Kompany desafía la jerarquía del Bayern y elogia a Min-Jae Kim
En la pizarra del Bayern Munich, todo parecía claro al final de la pasada temporada: Dayot Upamecano y Jonathan Tah como pareja titular, Min-Jae Kim como primer relevo. Una jerarquía definida, consolidada en los grandes partidos. Nada hacía pensar en un cambio de guion.
Hasta que habló Vincent Kompany.
En plena gira asiática, en la isla surcoreana de Jeju, el técnico frenó cualquier lectura definitiva. «No lo digan todo de forma tan absoluta», advirtió en rueda de prensa, dejando la puerta entreabierta a la competencia interna en el centro de la defensa.
Competencia al estilo Manchester City
Kompany sabe de qué habla cuando se trata de pelear por un puesto atrás. Lo vivió en primera persona en el Manchester City, donde la rotación era tan exigente como la presión. Y quiere reproducir ese ecosistema en Múnich.

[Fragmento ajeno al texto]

(** The products.  Every sum stays below 2^62 in absolute value, so nothing wraps. *)
Lemma fe_product_bound a b A B : Z.abs a <= A -> Z.abs b <= B -> Z.abs (a * b) <= A * B.
Proof. intros. rewrite Z.abs_mul. apply Z.mul_le_mono_nonneg; lia. Qed.
Lemma add_bound a b A B : Z.abs a <= A -> Z.abs b <= B -> Z.abs (a + b) <= A + B.
Proof. lia. Qed.
Lemma s32_scale a k A : Z.abs a <= A -> (0 <? k) && (A * k <? 2147483648) = true -> s32 (a * k) = a * k /\ Z.abs (a * k) <= A * k.
Proof. intros Ha [Hk%Z.ltb_lt H%Z.ltb_lt]%andb_prop. assert (Z.abs (a * k) <= A * k) by (apply fe_product_bound; lia). split; [apply s32_id|]; lia. Qed.
Lemma s64_bound a A : Z.abs a <= A -> (A <? 9223372036854775808) = true -> s64 a = a.
Proof. intros Ha H%Z.ltb_lt. apply s64_id. lia. Qed.

(** [bound_of e]: a proof of [Z.abs e <= B] from the bounds of the variables. *)
Ltac bound_of e :=
  lazymatch e with
  | ?a + ?b => let p := bound_of a in let q := bound_of b in constr:(add_bound _ _ _ _ p q)
  | ?a * Zpos ?k => let p := bound_of a in constr:(fe_product_bound _ (Zpos k) _ (Zpos k) p (Z.le_refl _))
  | 2 ^ ?k => constr:(Z.le_refl (Z.abs (2 ^ k)))
  | ?a * ?b => let p := bound_of a in let q := bound_of b in constr:(fe_product_bound _ _ _ _ p q)
  | ?x => match goal with B : Z.abs x <= _ |- _ => B end
  end.
Ltac unwrap64 :=
  match goal with |- context [s64 ?e] =>
    let p := bound_of e in let B := fresh "W" in pose proof p as B; eval_bound B;
    rewrite (s64_bound e _ B) by (vm_compute; reflexivity)
  end.
Ltac unwrap32 :=
  match goal with |- context [s32 (?a * ?k)] =>
    match goal with B : Z.abs a <= ?A |- _ => rewrite (proj1 (s32_scale a k A B ltac:(vm_compute; reflexivity))) end
  end.
Lemma loose_le f : loose f ->
  (Z.abs (h0 f) <= 110729625 /\ Z.abs (h2 f) <= 110729625 /\ Z.abs (h4 f) <= 110729625 /\ Z.abs (h6 f) <= 110729625 /\ Z.abs (h8 f) <= 110729625)
  /\ (Z.abs (h1 f) <= 55364812 /\ Z.abs (h3 f) <= 55364812 /\ Z.abs (h5 f) <= 55364812 /\ Z.abs (h7 f) <= 55364812 /\ Z.abs (h9 f) <= 55364812).
Proof. unfold loose, bounded. lia. Qed.
Ltac with_limbs f H := let B := fresh "B" in
  apply loose_le in H; destruct f; cbn [h0 h1 h2 h3 h4 h5 h6 h7 h8 h9] in H; destruct H as [(? & ? & ? & ? & ?) (? & ? & ? & ? & ?)].

Lemma wide_of t : Forall (fun x => Z.abs x <= 2 ^ 62) [h0 t; h1 t; h2 t; h3 t; h4 t; h5 t; h6 t; h7 t; h8 t; h9 t] -> wide t.
Proof. intros H. repeat (apply Forall_cons in H as [? H]). unfold wide. tauto. Qed.
Ltac by_wide := repeat (apply Forall_cons; split); [..|apply Forall_nil; exact I]; cbv beta;
  match goal with B : Z.abs ?x <= _ |- Z.abs ?x <= _ => clear - B; lia end.

(** The part of the product above 2^255. *)
Definition high (f g : fe) : Z :=
  2 ^ 0 * (2 * (h1 f * h9 g) + h2 f * h8 g + 2 * (h3 f * h7 g) + h4 f * h6 g + 2 * (h5 f * h5 g) + h6 f * h4 g + 2 * (h7 f * h3 g) + h8 f * h2 g + 2 * (h9 f * h1 g))
  + 2 ^ 26 * (h2 f * h9 g + h3 f * h8 g + h4 f * h7 g + h5 f * h6 g + h6 f * h5 g + h7 f * h4 g + h8 f * h3 g + h9 f * h2 g)
  + 2 ^ 51 * (2 * (h3 f * h9 g) + h4 f * h8 g + 2 * (h5 f * h7 g) + h6 f * h6 g + 2 * (h7 f * h5 g) + h8 f * h4 g + 2 * (h9 f * h3 g))
  + 2 ^ 77 * (h4 f * h9 g + h5 f * h8 g + h6 f * h7 g + h7 f * h6 g + h8 f * h5 g + h9 f * h4 g)
  + 2 ^ 102 * (2 * (h5 f * h9 g) + h6 f * h8 g + 2 * (h7 f * h7 g) + h8 f * h6 g + 2 * (h9 f * h5 g))
  + 2 ^ 128 * (h6 f * h9 g + h7 f * h8 g + h8 f * h7 g + h9 f * h6 g)
  + 2 ^ 153 * (2 * (h7 f * h9 g) + h8 f * h8 g + 2 * (h9 f * h7 g))
  + 2 ^ 179 * (h8 f * h9 g + h9 f * h8 g)
  + 2 ^ 204 * (2 * (h9 f * h9 g)).
Lemma fe_mul_wide_spec f g : loose f -> loose g ->
  wide (fe_mul_wide f g) /\ fe_val (fe_mul_wide f g) = fe_val f * fe_val g - high f g * p25519.
Proof.
  intros Hf Hg. with_limbs f Hf. with_limbs g Hg. unfold fe_mul_wide. repeat unwrap32. cbv zeta. do 10 unwrap64.
  split; [apply wide_of; cbn [h0 h1 h2 h3 h4 h5 h6 h7 h8 h9]; by_wide|].
  unfold fe_val, high, p25519. cbn [h0 h1 h2 h3 h4 h5 h6 h7 h8 h9]. ring.
Qed.
Lemma fe_sq_wide_spec f : loose f ->
  wide (fe_sq_wide f) /\ fe_val (fe_sq_wide f) = fe_val f * fe_val f - high f f * p25519.
Proof.
  intros Hf. with_limbs f Hf. unfold fe_sq_wide. repeat unwrap32. cbv zeta. do 10 unwrap64.
  split; [apply wide_of; cbn [h0 h1 h2 h3 h4 h5 h6 h7 h8 h9]; by_wide|].
  unfold fe_val, high, p25519. cbn [h0 h1 h2 h3 h4 h5 h6 h7 h8 h9]. ring.
Qed.

(** *** The operations on the field elements *)

Lemma of_Z_shift x k : Zmod.of_Z p25519 (x - k * p25519) = Zmod.of_Z p25519 x.
Proof.
  apply Zmod.to_Z_inj. rewrite !Zmod.to_Z_of_Z. replace (x - k * p25519) with (x + (- k) * p25519) by lia.
  apply Z.mod_add. unfold p25519. lia.
Qed.
Lemma fe_carry_eval t : wide t -> tight (fe_carry t) /\ feval (fe_carry t) = feval t.
Proof. intros H. destruct (fe_carry_spec t H) as [T [k E]]. split; [exact T|]. unfold feval. by rewrite E, of_Z_shift. Qed.

Lemma fe_mul_spec f g : loose f -> loose g -> tight (fe_mul f g) /\ feval (fe_mul f g) = (feval f * feval g)%Zmod.
Proof.
  intros Hf Hg. destruct (fe_mul_wide_spec f g Hf Hg) as [W E]. destruct (fe_carry_eval _ W) as [T C].
  split; [exact T|]. unfold fe_mul. rewrite C. unfold feval. by rewrite E, of_Z_shift, Zmod.of_Z_mul.
Qed.
Lemma fe_sq_spec f : loose f -> tight (fe_sq f) /\ feval (fe_sq f) = (feval f * feval f)%Zmod.
Proof.
  intros Hf. destruct (fe_sq_wide_spec f Hf) as [W E]. destruct (fe_carry_eval _ W) as [T C].
  split; [exact T|]. unfold fe_sq. rewrite C. unfold feval. by rewrite E, of_Z_shift, Zmod.of_Z_mul.
Qed.
Lemma fe_mul_small_spec f g : loose f -> 0 <= g < 2 ^ 31 ->
  tight (fe_mul_small f g) /\ feval (fe_mul_small f g) = (feval f * Zmod.of_Z p25519 g)%Zmod.
Proof.
  intros Hf Hg. with_limbs f Hf. unfold fe_mul_small, fe_map. cbn [h0 h1 h2 h3 h4 h5 h6 h7 h8 h9].
  assert (Z.abs g <= 2 ^ 31) as Bg by lia. do 10 unwrap64.
  match goal with |- context [fe_carry ?t] => assert (wide t) as Hw by (apply wide_of; cbn [h0 h1 h2 h3 h4 h5 h6 h7 h8 h9]; by_wide) end.
  destruct (fe_carry_eval _ Hw) as [T ->]. split; [exact T|].
  unfold feval. rewrite <- Zmod.of_Z_mul. f_equal. unfold fe_val. cbn [h0 h1 h2 h3 h4 h5 h6 h7 h8 h9]. ring.
Qed.

Lemma bounded_le e o f : bounded (e + 1) (o + 1) f <->
  (Z.abs (h0 f) <= e /\ Z.abs (h2 f) <= e /\ Z.abs (h4 f) <= e /\ Z.abs (h6 f) <= e /\ Z.abs (h8 f) <= e)
  /\ (Z.abs (h1 f) <= o /\ Z.abs (h3 f) <= o /\ Z.abs (h5 f) <= o /\ Z.abs (h7 f) <= o /\ Z.abs (h9 f) <= o).
Proof. unfold bounded. split; lia. Qed.
Lemma s32_bound a A : Z.abs a <= A -> (A <? 2147483648) = true -> s32 a = a.
Proof. intros Ha H%Z.ltb_lt. apply s32_id. lia. Qed.
Lemma sub_bound a b A B : Z.abs a <= A -> Z.abs b <= B -> Z.abs (a - b) <= A + B.
Proof. lia. Qed.
Lemma opp_bound a A : Z.abs a <= A -> Z.abs (- a) <= A.
Proof. lia. Qed.
Ltac unwrap_sum :=
  match goal with |- context [s32 ?e] =>
    let p := lazymatch e with
      | ?a + ?b => let p := bound_of a in let q := bound_of b in constr:(add_bound _ _ _ _ p q)
      | ?a - ?b => let p := bound_of a in let q := bound_of b in constr:(sub_bound _ _ _ _ p q)
      | - ?a => let p := bound_of a in constr:(opp_bound _ _ p)
      end in
    let B := fresh "W" in pose proof p as B; eval_bound B; rewrite (s32_bound e _ B) by (vm_compute; reflexivity)
  end.
Ltac open_bounded e o H :=
  match type of H with _ ?f => apply (bounded_le e o) in H; destruct f; cbn [h0 h1 h2 h3 h4 h5 h6 h7 h8 h9] in H;
    destruct H as [(? & ? & ? & ? & ?) (? & ? & ? & ? & ?)] end.
Ltac open_tight H := open_bounded 36909875 18454937 H.
Ltac limbs_tac := unfold feval, fe_val, fe_add, fe_sub, fe_neg, fe_map2, fe_map; cbn [h0 h1 h2 h3 h4 h5 h6 h7 h8 h9];
  do 10 unwrap_sum; split;
  [unfold loose, tight, bounded; cbn [h0 h1 h2 h3 h4 h5 h6 h7 h8 h9]; repeat split; by_bound
  |f_equal; ring].

Lemma fe_add_spec f g : tight f -> tight g -> loose (fe_add f g) /\ feval (fe_add f g) = (feval f + feval g)%Zmod.
Proof. intros Hf Hg. unfold feval at 2 3. rewrite <- Zmod.of_Z_add. open_tight Hf. open_tight Hg. limbs_tac. Qed.
Lemma fe_sub_spec f g : tight f -> tight g -> loose (fe_sub f g) /\ feval (fe_sub f g) = (feval f - feval g)%Zmod.
Proof. intros Hf Hg. unfold feval at 2 3. rewrite <- Zmod.of_Z_sub. open_tight Hf. open_tight Hg. limbs_tac. Qed.
Lemma fe_neg_spec f : tight f -> tight (fe_neg f) /\ feval (fe_neg f) = (- feval f)%Zmod.
Proof. intros Hf. unfold feval at 2. rewrite <- Zmod.of_Z_opp. open_tight Hf. limbs_tac. Qed.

«Estamos hablando de una competencia que me gusta y que yo mismo experimenté en Manchester City», explicó. «Lo más importante es demostrarlo en el campo».
Ahí apareció el nombre de Min-Jae Kim. El entrenador no dudó en subrayar su actitud: «En ese sentido, le doy un cumplido a Min-Jae. Pase lo que pase, se mantiene concentrado y deja que sus acciones hablen por él en el campo».
No es un detalle menor. Kim empezó la temporada pasada prácticamente en la sombra. Fichaje de peso, sí, pero sin espacio inmediato en el once. Kompany reconoció que hubo momentos delicados.
«Tuve muchas situaciones en las que pensé: quizá ahora es el momento adecuado para hablar con Min-Jae», relató. «A veces hablé con él, a veces lo dejé tranquilo. En cada situación reaccionó bien y lo dio todo en los entrenamientos y en el campo».
Esa constancia tuvo premio.
Minutos cuando el título ya estaba decidido
Cuando la Bundesliga ya tenía dueño y la lucha por el título estaba resuelta, Kim empezó a acumular minutos con regularidad. No era casualidad: mientras el surcoreano ganaba ritmo, Upamecano y Tah aprovechaban para recuperar fuerzas de cara a los duelos decisivos en las copas.
El mensaje era doble. El Bayern protegía a su pareja titular… pero también medía a Kim en un contexto de menor presión, preparándolo para escenarios más grandes. El defensa respondió con profesionalidad y sin ruido, justo lo que los entrenadores valoran cuando las rotaciones se vuelven obligatorias.
Ahora, el contexto cambia: empieza una nueva temporada, con un técnico que insiste en que nadie tiene el puesto garantizado por decreto.
Jeju, escaparate en casa para Kim
El Bayern Munich se entrena estos días en la patria de Kim, en pleno corazón futbolero de Corea del Sur. Este martes, el equipo se mide a Jeju SK FC en un amistoso fijado para la 13:00, una cita con aroma de escaparate personal para el central.
En la expedición están Kim y Tah. Falta Upamecano, todavía con permiso especial tras disputar la semifinal del Mundial con Francia. Otro matiz que puede abrir minutos y sensaciones distintas en esta pretemporada.
Kim, fiel a su estilo, no levantó la voz ni reclamó nada. Solo dejó un deseo claro: «Espero que el entrenador me dé muchas oportunidades». Y lo envolvió en su habitual modestia: «Estoy muy contento de poder medirme con Jonathan Tah y Dayot Upamecano. En el Bayern Munich hay una competencia fuerte cada temporada. Pero también nos llevamos bien. Hablamos mucho entre nosotros, así que estoy muy satisfecho. Puedo aprender mucho de ellos».
No es una declaración de guerra. Es una declaración de intenciones.
El otro Min-Jae que Kompany quiere mostrar
Al final de la comparecencia, surgió una pregunta distinta: ¿qué hay del lado menos conocido de Kim? Kompany sonrió antes de responder. Y ahí afloró un matiz que rara vez se ve desde la grada.
«La gente ni siquiera sabe que también tiene un sentido del humor increíble», dijo el técnico, antes de esbozar una sonrisa más amplia. «Es realmente verdad. Siempre que un jugador está al lado de Min-Jae, empieza a reírse. Quizá esa es la faceta suya que la gente no conoce».
Entre la seriedad de la élite y la presión por un puesto, Kim se ha ganado algo que pesa tanto como los minutos: la confianza del entrenador y el respeto del vestuario.
La jerarquía en la zaga del Bayern parece escrita. Kompany, sin embargo, insiste en que el papel aún admite correcciones. Y en una temporada larga, con títulos en juego y piernas cansadas, no son pocos los centrales que han pasado de tercera opción a pieza indiscutible. ¿Será Min-Jae Kim el siguiente en romper el guion?